# Not feeling kid movement - update 12/20 retained partial kid



## kids-n-peeps (Aug 24, 2009)

I have a doe due to kid mid-October. She has udder development, but she really does not look like a pregnant goat. I have felt for kids and have yet to feel movement. She would be around day 115. I have had several goats kid before, know how to feel for kid movement, etc. 

I am thinking, though, that I should feel feel kid movement by now. Has anyone ever had the experience of not feeling kid movement the entire pregnancy and had everything be ok in the end (meaning healthy kid/kids being born)?

I'm not too worried, but it seems a little strange!


----------



## toth boer goats (Jul 20, 2008)

*Re: Not feeling kid movement - one month prior to kidding*

I have had a Doe... that I couldn't feel anything at all...but she kidded out healthy alive babies....some Does carry them deep and you have to feel at the right place at the right time for some.... so... it can be normal not to feel anything... :wink:


----------



## kids-n-peeps (Aug 24, 2009)

*Re: Not feeling kid movement - one month prior to kidding*

This is good to hear. I have always been able to feel them before, even a single, so it has just been strange to me. Hopefully all is well and there's a beautiful kid hiding away in there


----------



## RPC (Nov 6, 2009)

*Re: Not feeling kid movement - one month prior to kidding*

I have never been able to feel the kids in any of my does.


----------



## toth boer goats (Jul 20, 2008)

*Re: Not feeling kid movement - one month prior to kidding*

Yep... should be OK.... :thumb: :hug:


----------



## kids-n-peeps (Aug 24, 2009)

*Re: Not feeling kid movement - updated with PIC*

Okay - here's an update.

Based on when she was with the buck, she would be due in two weeks. She has not been in heat since with the buck. And she has experienced a personality change. She used to be loving, but about two weeks after being with the buck, she became standoffish. She is just now starting to become interested in people again.

It would seem that she is bred, but the Problem is I feel no kid movement. I see no baby bump. However she does have some udder development. She has never kidded before so this is all new. In the last few days, she has had a tiny bit of discharge.

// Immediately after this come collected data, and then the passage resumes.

Lemma present_then_ready_obeys s fuel :
  obeys s (present_then_ready s fuel) (fun r g' =>
    match r with
    | None => True
    | Some r => guarded (err_or r None) g' /\ (r = Ok tt -> ready g' = Some (Ok tt))
    end) ghost0.
Proof.
  unfold present_then_ready. apply follows_bind. eapply follows_mono;
    [|by apply present_challenges_obeys].
  intros [[ts|e]|] g; [|naive_solver|done]. intros (Hp & He & Ht).
  apply follows_bind. eapply follows_mono; [|by apply await_visible_obeys].
  intros [[]|e] g' (Hg & Hr & Hgot & Hex & Hpl & Hvis); [|naive_solver].
  apply follows_call.
  - cbn. specialize (Hvis eq_refl). rewrite Hr, Hex, Hgot, Hpl, Ht.
    destruct Hg as (_ & _ & ? & ?). split_and!; try done. by apply Hp.
  - destruct Hg as (G1 & G2 & G3 & G4). intros r _. cbn. split; [|by intros ->].
    unfold guarded; cbn. rewrite G4. done.
Qed.

Definition with_cleaned (g : ghost) (r : PlacedRecord) : ghost :=
  env_update _ (CleanupRecord (pr_fqdn r) (pr_value r)) (Ok tt) g.

Lemma cleanup_record_obeys s r g (Q : unit -> ghost -> Prop) :
  Q tt (with_cleaned g r) -> obeys s (lift (cleanup_record s r)) Q g.
Proof.
  intros HQ. unfold cleanup_record. cbn. split; [done|]. intros [[]|e] _; cbn; [done|].
  destruct (hook s); cbn; [split; [done|]; intros [] _|]; exact HQ.
Qed.

Lemma guard_loop_obeys s g done_ :
  cleaned_up g = done_ ->
  obeys s (guard_run_loop (cleanup_record s) (length (guard g))) (fun _ g' =>
    guard g' = [] /\ cleaned_up g' = done_ ++ guard g /\ presented g' = presented g /\
    final g' = final g /\ failure g' = failure g) g.
Proof.
  remember (guard g) as l eqn:Hl. revert g done_ Hl. induction l as [|r l IH]; intros g done_ Hl Hd.
  { cbn. by rewrite app_nil_r. }
  cbn [length guard_run_loop]. apply follows_call; [done|]. intros x ->. cbn [solver_update].
  rewrite <- Hl. apply follows_bind, cleanup_record_obeys, follows_call.
  { cbn. exists r, l. split; [done|]. destruct r. set_solver. }
  intros [] _. eapply follows_mono; [|apply (IH _ (done_ ++ [r])); cbn].
  - cbn. intros _ g2 (E1 & E2 & E3 & E4 & E5). rewrite <- app_assoc in E2. cbn in *.
    split_and!; congruence.
  - by rewrite <- Hl.
  - rewrite Hd. by destruct r.
Qed.
(* ===== verification/Driver.v ===== *)
(** * The driver over an ACME order (src/solver.rs, [InstantAcmeDriver])

    The driver reads every authorization of the order once to collect the
    pending DNS-01 challenges, which it then yields one by one, and once more
    to set them all ready.  The token of a challenge is its index in
    [challenge_urls].

    The loops over the authorizations are given fuel, one unit per
    authorization and one for the end; [None] means that it was used up. *)

From S2P Require Import Prelude Rstr Errors Effects Sys Provider Testing Propagation Cleanup Solver Acme.

Record InstantAcmeDriver : Type := mkDriver {
  queue : option (list (dns_result Dns01Challenge));
  challenge_urls : list string
}.

Definition driver_new : InstantAcmeDriver := mkDriver None [].

(** [urls] is the [&mut self.challenge_urls] given to the function, and comes
    back with its answer. *)
Definition pending_challenge (r : result Authorization string) (urls : list string)
  : dns_result (option Dns01Challenge) * list string :=
  match acme_err r with
  | Err e => (Err e, urls)
  | Ok authz =>
      match az_status authz with
      | AuthValid => (Ok None, urls)
      | AuthOther other => (Err (ChallengeInvalid other), urls)
      | AuthPending =>
          match az_identifier authz with
          | IdOther other => (Err (Other ("unsupported identifier type: " +:+ other)), urls)
          | IdDns domain =>
              match az_challenge authz Dns01 with
              | None => (Err (NoDns01Challenge domain), urls)
              | Some challenge =>
                  (Ok (Some (mkChallenge domain ("_acme-challenge." +:+ domain)
                               (h_dns_value challenge) (length urls))),
                   urls ++ [h_url challenge])
              end
          end
      end
  end.

Fixpoint collect_loop (fuel : nat) (q : list (dns_result Dns01Challenge)) (urls : list string)
  : prog acmeE (option (list (dns_result Dns01Challenge) * list string)) :=
  match fuel with
  | O => Ret None
  | S fuel' =>
      let* next := call NextAuthz in
      match next with
      | None => Ret (Some (q, urls))
      | Some result =>
          match pending_challenge result urls with
          | (Ok (Some challenge), urls') => collect_loop fuel' (q ++ [Ok challenge]) urls'
          | (Ok None, urls') => collect_loop fuel' q urls'
          | (Err e, urls') => Ret (Some (q ++ [Err e], urls'))
          end
      end
  end.

Definition collect (fuel : nat) (d : InstantAcmeDriver)
  : prog acmeE (option (list (dns_result Dns01Challenge) * list string)) :=
  let* _ := call Authorizations in collect_loop fuel [] (challenge_urls d).

(** [VecDeque::pop_front]. *)
Definition pop_front (q : list (dns_result Dns01Challenge)) (urls : list string)
  : option (dns_result Dns01Challenge) * InstantAcmeDriver :=
  (head q, mkDriver (Some (tail q)) urls).

Definition next_dns01 (fuel : nat) (d : InstantAcmeDriver)
  : prog acmeE (option (option (dns_result Dns01Challenge) * InstantAcmeDriver)) :=
  match queue d with
  | Some q => Ret (Some (pop_front q (challenge_urls d)))
  | None =>
      let* collected := collect fuel d in
      match collected with
      | None => Ret None
      | Some (q, urls) => Ret (Some (pop_front q urls))
      end
  end.

(** The URL of every token, [ok_or_else(..)?] when there is none. *)
Fixpoint targets_of (urls : list string) (tokens : list nat) : dns_result (list string) :=
  match tokens with
  | [] => Ok []
  | token :: rest =>
      match urls !! token with
      | None => Err (Other ("invalid challenge token " +:+ pretty token))
      | Some url =>
          match targets_of urls rest with
          | Ok targets => Ok (url :: targets)
          | Err e => Err e
          end
      end
  end.

(** [targets.iter().position(|url| *url == challenge.url)]. *)
Fixpoint position (url : string) (targets : list string) : option nat :=
  match targets with
  | [] => None
  | u :: rest => if (u =? url)%string then Some O else S <$> position url rest
  end.

(** [Vec::swap_remove]: the last element takes the place of the one removed. *)
Definition swap_remove (pos : nat) (l : list string) : list string :=
  match last l with
  | None => l
  | Some z => take (length l - 1) (<[pos := z]> l)
  end.

Fixpoint set_ready_loop (fuel : nat) (targets : list string) : prog acmeE (option (dns_result unit)) :=
  match fuel with
  | O => Ret None
  | S fuel' =>
      let* next := call NextAuthz in
      match next with
      | None =>
          Ret (Some match targets with
                    | [] => Ok tt
                    | url :: _ => Err (disappeared url)
                    end)
      | Some (Err e) => Ret (Some (Err (Acme e)))
      | Some (Ok authz) =>
          match az_challenge authz Dns01 with
          | None => set_ready_loop fuel' targets
          | Some challenge =>
              match position (h_url challenge) targets with
              | None => set_ready_loop fuel' targets
              | Some pos =>
                  let* r := call (ChallengeReady (h_url challenge)) in
                  match r with
                  | Err e => Ret (Some (Err (Acme e)))
                  | Ok _ => set_ready_loop fuel' (swap_remove pos targets)
                  end
              end
          end
      end
  end.

Definition set_ready (fuel : nat) (d : InstantAcmeDriver) (tokens : list nat)
  : prog acmeE (option (dns_result unit)) :=
  match targets_of (challenge_urls d) tokens with
  | Err e => Ret (Some (Err e))
  | Ok targets => let* _ := call Authorizations in set_ready_loop fuel targets
  end.

Definition finalize : prog acmeE (dns_result (string * string)) :=
  let* polled := call PollReady in
  try? status := acme_err polled in
  match status with
  | OrderOther other => Ret (Err (UnexpectedOrderStatus other))
  | OrderReady =>
      let* key := call OrderFinalize in
      try? private_key_pem := acme_err key in
      let* cert := call PollCertificate in
      try? cert_chain_pem := acme_err cert in
      Ret (Ok (cert_chain_pem, private_key_pem))
  end.

(** ** The driver under the solver

    [solve_and_finalize] gives the solver this driver.  Of the solver's
    calls, the three of the driver run on the order [ha], with the driver's
    state beside the order's; the others go to [he].  An error takes the
    place of the answer of a loop out of fuel. *)

Definition out_of_fuel : DnsError := Other "fuel".

Section driver.
Context {A W : Type} (ha : handler acmeE A) (he : handler solveE W) (fuel : nat).

Abbreviation world := (A * InstantAcmeDriver * W)%type.

Definition driver_handler : handler solveE world := fun X e '(a, d, w) =>
  match e in solveE X return (W -> X * W) -> X * world with
  | NextDns01 => fun _ =>
      match run ha (next_dns01 fuel d) a with
      | (Some (next, d'), a') => (next, (a', d', w))
      | (None, a') => (Some (Err out_of_fuel), (a', d, w))
      end
  | SetReady tokens => fun _ =>
      let '(r, a') := run ha (set_ready fuel d tokens) a in
      (default (Err out_of_fuel) r, (a', d, w))
  | Finalize => fun _ => let '(r, a') := run ha finalize a in (r, (a', d, w))
  | _ => fun k => let '(x, w') := k w in (x, (a, d, w'))
  end (he X e).

(** [Dns01Solver::solve_and_finalize]. *)
Definition solve_and_finalize (s : Dns01Solver) (turns : nat) (a : A) (w : W)
  : option (dns_result (string * string)) * (world * list PlacedRecord) :=
  run (guard_handler driver_handler) (solve_with_driver s turns) ((a, driver_new, w), []).
End driver.

(** ** The targets of [set_ready] *)

Lemma position_lookup u l pos : position u l = Some pos -> l !! pos = Some u.
Proof.
  revert pos. induction l as [|v l IH]; intros pos; cbn; [done|].
  destruct (String.eqb_spec v u) as [->|]; [by intros [= <-]|].
  intros (p & Hp & ->)%fmap_Some. by apply IH.
Qed.

Lemma swap_remove_perm pos l u : l !! pos = Some u -> u :: swap_remove pos l ≡ₚ l.
Proof.
  intros Hl. destruct l as [|z l' _] using rev_ind; [done|].
  unfold swap_remove. rewrite last_snoc, length_app. cbn [length].
  rewrite Nat.add_sub. apply lookup_app_Some in Hl as [Hl|[Hge Hl]].
  - rewrite insert_app_l by by eapply lookup_lt_Some.
    rewrite take_app_length' by by rewrite length_insert.
    rewrite insert_take_drop by by eapply lookup_lt_Some.
    rewrite <- (take_drop_middle l' pos u Hl) at 3. solve_Permutation.
  - apply list_lookup_singleton_Some in Hl as [Hp ->].
    rewrite insert_app_r_alt by done. rewrite take_app_length.
    by rewrite <- Permutation_cons_append.
Qed.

I added a few pics. Not sure what to think - of course, I would love to believe she is bred and hiding a single in there, but I am beginning to wonder if she is experiencing a false pregnancy? Opinions would be great!

Opinions?[attachment=2:38dzk4v1]Another Jessie Oct 2.JPG[/attachment:38dzk4v1][attachment=1:38dzk4v1]Jessie Oct 2.JPG[/attachment:38dzk4v1][attachment=0:38dzk4v1]Oct 2 Jessie.JPG[/attachment:38dzk4v1]


----------



## freedomstarfarm (Mar 25, 2011)

*Re: Not feeling kid movement - updated with PIC*

FF with udder development I would think bred. Is she due mid Oct. or in a few weeks?


----------



## toth boer goats (Jul 20, 2008)

*Re: Not feeling kid movement - updated with PIC*

Her udder is definitely filling ....she looks to be preggo... :thumb:


----------



## kids-n-peeps (Aug 24, 2009)

*Re: Not feeling kid movement - updated with PIC*

October 17th is written down in my date book, but she was with the buck again, so October 23th could be the latest day 145.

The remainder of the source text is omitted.